START Data for this task

(* ===== verification/Wire.v ===== *)
(** The Reticulum wire header: [prns-core/src/wire/].

    Flag enumerations, the context byte, the packet header with its [parse] and
    [write], and the protocol's length limits.  Bytes are 8-bit [Z]s, the 16-byte
    address arrays are lists with their length in [header_wf]. *)

From S2P Require Import Prelude.
#[local] Open Scope Z_scope.

(** * Limits *)

Definition TRUNCATED_HASH_BYTE_LEN : nat := 16.
Definition BROADCAST_MTU : nat := 500.
Definition MAX_HOP_COUNT : Z := 128.
Definition wire_hop_count_is_valid (hops : Z) : bool := hops <? MAX_HOP_COUNT.
Definition HEADER_MIN_LEN : nat := 2 + TRUNCATED_HASH_BYTE_LEN + 1.
Definition HEADER_MAX_LEN : nat := 2 + TRUNCATED_HASH_BYTE_LEN * 2 + 1.
Definition IFAC_MIN_LEN : nat := 1.
Definition BROADCAST_MDU : nat := BROADCAST_MTU - HEADER_MAX_LEN - IFAC_MIN_LEN.

(** * Flags *)

Inductive ContextFlag := ContextUnset | ContextSet.
Definition ContextFlag_as_u8 (f : ContextFlag) : Z :=
  match f with ContextUnset => 0 | ContextSet => 1 end.
Definition ContextFlag_from_bits (bits : Z) : ContextFlag :=
  match Z.land bits 1 with 0 => ContextUnset | _ => ContextSet end.

Inductive PropagationType := Broadcast | Transport.
Definition PropagationType_as_u8 (p : PropagationType) : Z :=
  match p with Broadcast => 0 | Transport => 1 end.
Definition PropagationType_from_bits (bits : Z) : PropagationType :=
  match Z.land bits 1 with 0 => Broadcast | _ => Transport end.

Inductive DestinationType := Single | Group | Plain | Link.
Definition DestinationType_as_u8 (d : DestinationType) : Z :=
  match d with Single => 0 | Group => 1 | Plain => 2 | Link => 3 end.
Definition DestinationType_from_bits (bits : Z) : DestinationType :=
  match Z.land bits 3 with 0 => Single | 1 => Group | 2 => Plain | _ => Link end.

Inductive PacketType := Data | Announce | LinkRequest | Proof_.
Definition PacketType_as_u8 (p : PacketType) : Z :=
  match p with Data => 0 | Announce => 1 | LinkRequest => 2 | Proof_ => 3 end.
Definition PacketType_from_bits (bits : Z) : PacketType :=
  match Z.land bits 3 with 0 => Data | 1 => Announce | 2 => LinkRequest | _ => Proof_ end.

Inductive IfacFlag := Open | Authenticated.
Definition IfacFlag_as_u8 (f : IfacFlag) : Z :=
  match f with Open => 0 | Authenticated => 1 end.
Definition IfacFlag_from_bits (bits : Z) : IfacFlag :=
  match Z.land bits 1 with 0 => Open | _ => Authenticated end.

#[global] Instance ContextFlag_eq_dec : EqDecision ContextFlag.
Proof. solve_decision. Defined.
#[global] Instance PropagationType_eq_dec : EqDecision PropagationType.
Proof. solve_decision. Defined.
#[global] Instance DestinationType_eq_dec : EqDecision DestinationType.
Proof. solve_decision. Defined.
#[global] Instance PacketType_eq_dec : EqDecision PacketType.
Proof. solve_decision. Defined.
#[global] Instance IfacFlag_eq_dec : EqDecision IfacFlag.
Proof. solve_decision. Defined.

(** * Context byte *)

Inductive WireContext :=
  | CtxNone | CtxResource | CtxResourceAdvertisement | CtxResourceRequest
  | CtxResourceHashUpdate | CtxResourceProof | CtxResourceInitiatorCancel
  | CtxResourceReceiverCancel | CtxCacheRequest | CtxRequest | CtxResponse
  | CtxPathResponse | CtxCommand | CtxCommandStatus | CtxChannel | CtxKeepAlive
  | CtxLinkIdentify | CtxLinkClose | CtxLinkProof | CtxLinkRtt | CtxLinkRequestProof
  | CtxUnknown (byte : Z).

#[global] Instance WireContext_eq_dec : EqDecision WireContext.
Proof. solve_decision. Defined.

Definition WireContext_from_byte (byte : Z) : WireContext :=
  match byte with
  | 0x00 => CtxNone
  | 0x01 => CtxResource
  | 0x02 => CtxResourceAdvertisement
  | 0x03 => CtxResourceRequest
  | 0x04 => CtxResourceHashUpdate
  | 0x05 => CtxResourceProof
  | 0x06 => CtxResourceInitiatorCancel
  | 0x07 => CtxResourceReceiverCancel
  | 0x08 => CtxCacheRequest
  | 0x09 => CtxRequest
  | 0x0A => CtxResponse
  | 0x0B => CtxPathResponse
  | 0x0C => CtxCommand
  | 0x0D => CtxCommandStatus
  | 0x0E => CtxChannel
  | 0xFA => CtxKeepAlive
  | 0xFB => CtxLinkIdentify
  | 0xFC => CtxLinkClose
  | 0xFD => CtxLinkProof
  | 0xFE => CtxLinkRtt
  | 0xFF => CtxLinkRequestProof
  | other => CtxUnknown other
  end.

Definition WireContext_to_byte (c : WireContext) : Z :=
  match c with
  | CtxNone => 0x00
  | CtxResource => 0x01
  | CtxResourceAdvertisement => 0x02
  | CtxResourceRequest => 0x03
  | CtxResourceHashUpdate => 0x04
  | CtxResourceProof => 0x05
  | CtxResourceInitiatorCancel => 0x06
  | CtxResourceReceiverCancel => 0x07
  | CtxCacheRequest => 0x08
  | CtxRequest => 0x09
  | CtxResponse => 0x0A
  | CtxPathResponse => 0x0B
  | CtxCommand => 0x0C
  | CtxCommandStatus => 0x0D
  | CtxChannel => 0x0E
  | CtxKeepAlive => 0xFA
  | CtxLinkIdentify => 0xFB
  | CtxLinkClose => 0xFC
  | CtxLinkProof => 0xFD
  | CtxLinkRtt => 0xFE
  | CtxLinkRequestProof => 0xFF
  | CtxUnknown byte => byte
  end.

(** * Header *)

Inductive WireError := BufferTooShort.
#[global] Instance WireError_eq_dec : EqDecision WireError.
Proof. solve_decision. Defined.

Record WirePacketHeader := mkHeader {
  ifac_flag : IfacFlag;
  context_flag : ContextFlag;
  propagation : PropagationType;
  destination_type : DestinationType;
  packet_type : PacketType;
  hops : Z;
  transport_id : option (list Z);
  address : list Z;
  context : WireContext;
}.
#[global] Instance WirePacketHeader_eq_dec : EqDecision WirePacketHeader.
Proof. solve_decision. Defined.

Definition wire_len (h : WirePacketHeader) : nat :=
  HEADER_MIN_LEN + (if transport_id h is Some _ then TRUNCATED_HASH_BYTE_LEN else 0).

END Data for this task

▸ Exercise instructions:
Only a number is wanted here: the count of lines in the data that include the word "Authenticated".

▸ Output of the task:
3